INDOPACOM’s plan for implementing new Guam air defenses should also apply lessons from Japan’s aborted Aegis Ashore program, whose accelerated timeline contributed to the selection of the least expensive and technically risky option — two fixed Aegis Ashore systems — and the discounting of alternatives. Adm. Phil Davidson’s 2026 goal of improving Guam’s defenses faces a similar risk.

Bound by an iron triangle, Guam’s air and missile defenses can be good, fast or cheap — but not all three.
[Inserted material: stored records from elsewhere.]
(* ===== verification/RtcSession.v ===== *)
(** * Sessions over WebRTC (webrtc/mod.rs, session.rs, web.rs, audio.rs)

    What a session is set up with (ICE servers, codecs, payload types), how the
    candidates of both sides travel over the local WebSocket and the cloud, and
    when the media run.  JSON is a parameter; the peer connection and the sockets
    answer through an environment. *)

From S2P Require Import Prelude Text Session AppState IpForward ControlLease SessionPlane PlaneProofs Config Auth Signaling Words.

(** ** ICE servers *)

Record IceServerConfig := mkIce { is_urls : list string; is_username : string; is_credential : string }.

Definition resolve_ice_servers (credentialed : list IceServerConfig) (bare_urls : list string)
  : option (list IceServerConfig) :=
  match credentialed, bare_urls with
  | _ :: _, _ => Some credentialed
  | [], [] => None
  | [], _ => Some (map (fun url => mkIce [url] "" "") bare_urls)
  end.

Definition is_turn_url (url : string) : bool :=
  let lower := to_ascii_lowercase url in starts_with "turn:" lower || starts_with "turns:" lower.

Definition has_creds (e : IceServerConfig) : bool :=
  negb (is_empty (is_username e)) && negb (is_empty (is_credential e)).

Definition usable_url (e : IceServerConfig) (url : string) : bool := negb (is_turn_url url && negb (has_creds e)).

Definition rtc_ice_server (e : IceServerConfig) : option IceServerConfig :=
  match List.filter (usable_url e) (is_urls e) with
  | [] => None
  | urls => Some (mkIce urls (is_username e) (is_credential e))
  end.

Definition rtc_ice_servers_from_config (servers : list IceServerConfig) : list IceServerConfig :=
  omap rtc_ice_server servers.

(** The servers [new_session] gives to the peer connection. *)
Definition session_ice_servers (is_cloud : bool) (ice_servers : option (list IceServerConfig)) : list IceServerConfig :=
  if is_cloud then match ice_servers with Some servers => rtc_ice_servers_from_config servers | None => [] end else [].

(** ** Codecs *)

Inductive MediaKind : Set := KVideo | KAudio | KOther.

#[export] Instance MediaKind_eq_dec : EqDecision MediaKind.
Proof. solve_decision. Defined.
Lemma cache_after_app before cache l1 l2 :
  cache_after before cache (l1 ++ l2) = cache_after (before ++ l1) (cache_after before cache l1) l2.
Proof.
  revert before cache. induction l1 as [|p l1 IH]; intros before cache; cbn; [by rewrite app_nil_r|].
  by rewrite IH, <- app_assoc.
Qed.

(** ** One start *)

(** What was sent or waits is a part, in order, of what was decoded; nothing gets
    lost on the way to the decoder. *)
Record sounds (s : Start) : Prop := mkSounds {
  so_packets : decoded s ++ slices s ++ concat (samples s) = received s;
  so_cache : frame_cache s = cache_after [] empty_cache (decoded s);
  so_frames : (published (output s) ++ pcm (output s)) `sublist_of` frames [] empty_cache (decoded s);
  so_queue : (length (pcm (output s)) <= QUEUE)%nat }.

Lemma sounds_new : sounds start_new.
Proof. split; cbn; [done|done|constructor|unfold QUEUE; lia]. Qed.

(** Steps of the output that only take from its queue. *)
Definition drains (o o' : AudioOutput) : Prop :=
  (published o' ++ pcm o') `sublist_of` (published o ++ pcm o) /\ (length (pcm o') <= length (pcm o))%nat.

Lemma sounds_drains f s : (∀ o, drains o (f o)) -> sounds s -> sounds (set_output f s).
Proof.
  intros Hf [H1 H2 H3 H4]. destruct (Hf (output s)) as [Hs Hl]. split; cbn; [done|done|by etrans|lia].
Qed.

Lemma drains_same o o' : published o' = published o -> pcm o' = pcm o -> drains o o'.
Proof. intros Hp Hq. split; rewrite ?Hp, Hq; done. Qed.

Lemma end_sender_drains o : drains o (end_sender o).
Proof. split; cbn; [|lia]. rewrite app_nil_r. by apply sublist_inserts_r. Qed.

Lemma sender_drains alive ev o : drains o (sender_turn alive ev o).
Proof.
  unfold sender_turn. destruct (sender o), ev; try (by apply drains_same);
    [|by case_match; [apply end_sender_drains|apply drains_same]].
  destruct (pcm o) as [|data rest] eqn:Eq; [case_match; [by apply drains_same|apply end_sender_drains]|].
  cbv zeta. destruct (is_ready _); [destruct put_ok|]; unfold drains; cbn; rewrite Eq; cbn; split; try lia;
    rewrite <- ?app_assoc; cbn; try done; apply sublist_app; [done|by constructor|done|by constructor].
Qed.

Lemma watcher_drains ev o : drains o (watcher_turn ev o).
Proof.
  unfold watcher_turn, sync_sidecar_running. destruct (watcher o), ev; repeat case_match; by apply drains_same.
Qed.

Lemma shutdown_drains o : drains o (shutdown o).
Proof. by apply drains_same. Qed.

Lemma sounds_pipe need_stop r s : sounds s -> sounds (pipe_turn need_stop r s).
Proof.
  intros Hs. unfold pipe_turn. destruct (pipe s); [done| |done]. destruct need_stop; [by destruct Hs; split|].
  destruct r; [|done|by destruct Hs; split]. destruct (decoder_left s); destruct Hs as [H1 H2 H3 H4]; split; cbn; try done.
  rewrite concat_app. cbn. rewrite app_nil_r, <- H1, <- !app_assoc. done.
Qed.

Lemma sounds_subscribed ok s : sounds s -> sounds (pipe_subscribed ok s).
Proof. intros []. unfold pipe_subscribed. by destruct (pipe s), ok; split. Qed.

Lemma send_data_sends data o :
  (published (send_data data o) ++ pcm (send_data data o)) `sublist_of` ((published o ++ pcm o) ++ [data])
  /\ (length (pcm o) <= QUEUE -> length (pcm (send_data data o)) <= QUEUE)%nat.
Proof.
  assert ((published o ++ pcm o) `sublist_of` ((published o ++ pcm o) ++ [data])) as Hd by by apply sublist_inserts_r.
  unfold send_data. destruct (sender o); [destruct (Nat.ltb_spec (length (pcm o)) QUEUE)..|]; cbn; split; try done;
    rewrite ?app_assoc, ?length_app; cbn; done || lia.
Qed.
Lemma ssh_attempts_ok more env uc x y m b (a a' : App S) u : ssh_attempts bus more env uc x y m b a = (a', Ok u) -> ssh a' = b.
Proof.
  revert a. induction more as [|more IH]; intros a; cbn [ssh_attempts]; intros E; ok_step;
    match goal with r : Result _ _ |- _ => destruct r as [[]|e] end; try done; try (by eapply IH); repeat ok_step;
    by refine (stored_ssh _ _ _ _ _ _ _ E).
Qed.

(** Without the switches set the other way round, the reset is not refused for
    the virtual network adapter: turning MCP off has turned it off. *)
Lemma mcp_off_ends_ssh env (d d' : Device S) u :
  (ssh (d_app d) = true -> mcp (d_app d) = true) -> UsbSettings.set_mcp_enabled bus env false d = (d', Ok u) -> ssh (d_app d') = false.
Proof.
  intros Hi. unfold UsbSettings.set_mcp_enabled.
  assert (∀ d0 : Device S, ssh (d_app (disconnect_agent_for_mcp_off bus d0)) = ssh (d_app d0)) as Hdis.
  { intros d0. unfold disconnect_agent_for_mcp_off. destruct (get_session_for_role _ _); [|done]. cbn [d_app].
    destruct (_ && _); [|done]. unfold unmount_image, ssh. by destruct (usb (d_app d0)). }
  destruct (ssh (d_app d)) eqn:Es; [rewrite Hi by done|]; [|destruct (mcp (d_app d)); [|by intros [= <- _]]]; cbn [Bool.eqb].
  - destruct (apply_ssh_forwarding_state bus env false false (d_app d)) as [a [[]|e]] eqn:Ea; [|done]. intros [= <- _].
    rewrite Hdis. cbn [d_app]. unfold apply_ssh_forwarding_state in Ea. repeat ok_step. by eapply ssh_attempts_ok.
  - destruct (in_config _ (d_app d)) as [a [[]|e]] eqn:Ea; [|done]. intros [= <- _]. rewrite Hdis. cbn [d_app].
    apply in_config_ok in Ea as [Hu _]. unfold Config.set_mcp_enabled in Hu.
    match type of Hu with update ?o ?f ?c = _ => pose proof (update_cases o f c) as Hc; rewrite Hu in Hc end.
    destruct Hc as (Hm & _). unfold ssh. rewrite Hm. unfold validate. destruct (macros_validate 0 _). exact Es.
Qed.

Lemma mic_keeps_switches ok vm p (a a' : App S) v :
  rpc_set_microphone_emulation bus ok vm p a = (a', Ok v) -> ssh a' = ssh a /\ mcp a' = mcp a.
Proof.
  unfold rpc_set_microphone_emulation. intros E. repeat ok_step.
  repeat match goal with H : se_get _ _ = _ |- _ => injection H as <- <- end.
  match goal with H : VirtualMedia.with_usb _ ?x = (?y, _) |- _ =>
    assert (config y = config x) as Hc by (unfold VirtualMedia.with_usb in H; destruct (usb x); [|done];
      match type of H with context [let '(_, _) := ?k in _] => destruct k end; by injection H as <- _) end.
  match goal with H : in_config _ _ = _ |- _ => apply in_config_ok in H as [Hu _] end. unfold set_microphone_emulation in Hu.
  match type of Hu with update ?o ?f ?c = _ => pose proof (update_cases o f c) as Hv; rewrite Hu in Hv end.
  destruct Hv as (Hm & _). unfold ssh, mcp. rewrite Hm, Hc. unfold validate. destruct (macros_validate 0 _). by split.
Qed.

(** The devices a state of the interface asks for. *)
Definition asked_devices (state : UsbDevicesState) (a : App S) : Pref.UsbDevices :=
  Pref.mkDevices (st_absolute_mouse state) (st_relative_mouse state) (st_keyboard state) (st_mass_storage state) (st_mass_storage state)
    (st_microphone state) (Pref.camera (Pref.usb_devices (prefs a))) (st_network_adapter state).

Lemma devices_lock env state (a : App S) :
  rpc_set_usb_devices bus env state a
  = if Bool.eqb (Pref.enable (st_network_adapter state)) (ssh a)
    then (store_devices env (asked_devices state a) ;;; reconcile_with_ssh_overlay bus env) a
    else (a, Err "network_adapter_locked").
Proof. unfold rpc_set_usb_devices, se_bind, se_get, se_guard. by destruct (Bool.eqb _ _). Qed.

(** As long as SSH forwarding is only on together with MCP, a reset is not
    refused at its devices: turning MCP off first has turned forwarding off, and
    the default devices go through. *)
Theorem reset_passes_the_adapter_lock e d d1 d2 v u :
  (ssh (d_app d) = true -> mcp (d_app d) = true) ->
  on_app (rpc_set_microphone_emulation bus (rs_mic_saved e) (rs_virtual_mic e) (mkSwitch false)) d = (d1, Ok v) ->
  UsbSettings.set_mcp_enabled bus (rs_mcp e) false d1 = (d2, Ok u) ->
  rpc_set_usb_devices bus (rs_devices e) default_devices (d_app d2)
  = (store_devices (rs_devices e) (asked_devices default_devices (d_app d2)) ;;; reconcile_with_ssh_overlay bus (rs_devices e)) (d_app d2).
Proof.
  intros Hi Em Eo. apply on_app_ok, mic_keeps_switches in Em as [H1 H2]. rewrite devices_lock.
  by rewrite (mcp_off_ends_ssh _ _ _ _ ltac:(by rewrite H1, H2) Eo).
Qed.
If 2026 is held as a rigid constraint, the only solution able to meet the schedule and requirements may be the familiar, and ineffective, fixed Aegis Ashore architecture.

Compared to one or two Aegis Ashore sites, a distributed architecture may require slightly more time to develop or funds to field. But a phased approach could introduce new systems as funding becomes available and allow expanding the system’s capability to meet the evolving threat. For example, SPY-6 radars, C2 bunkers and composite THAAD-Patriot-NASAMS batteries could be fielded before 2026, quickly followed by the introduction of mobile assets.

Guam and the Northern Marianas are essential to U.S. strategy and operations in the Western Pacific. Their defenses have long been ignored, and Adm. Davidson should be lauded for charting a path forward. A disaggregated architecture, however, will be more likely to realize INDOPACOM’s vision of resilient and scalable air and missile defense.

Timothy A. Walton is a fellow at the Hudson Institute’s Center for Defense Concepts and Technology, where Bryan Clark is a senior fellow.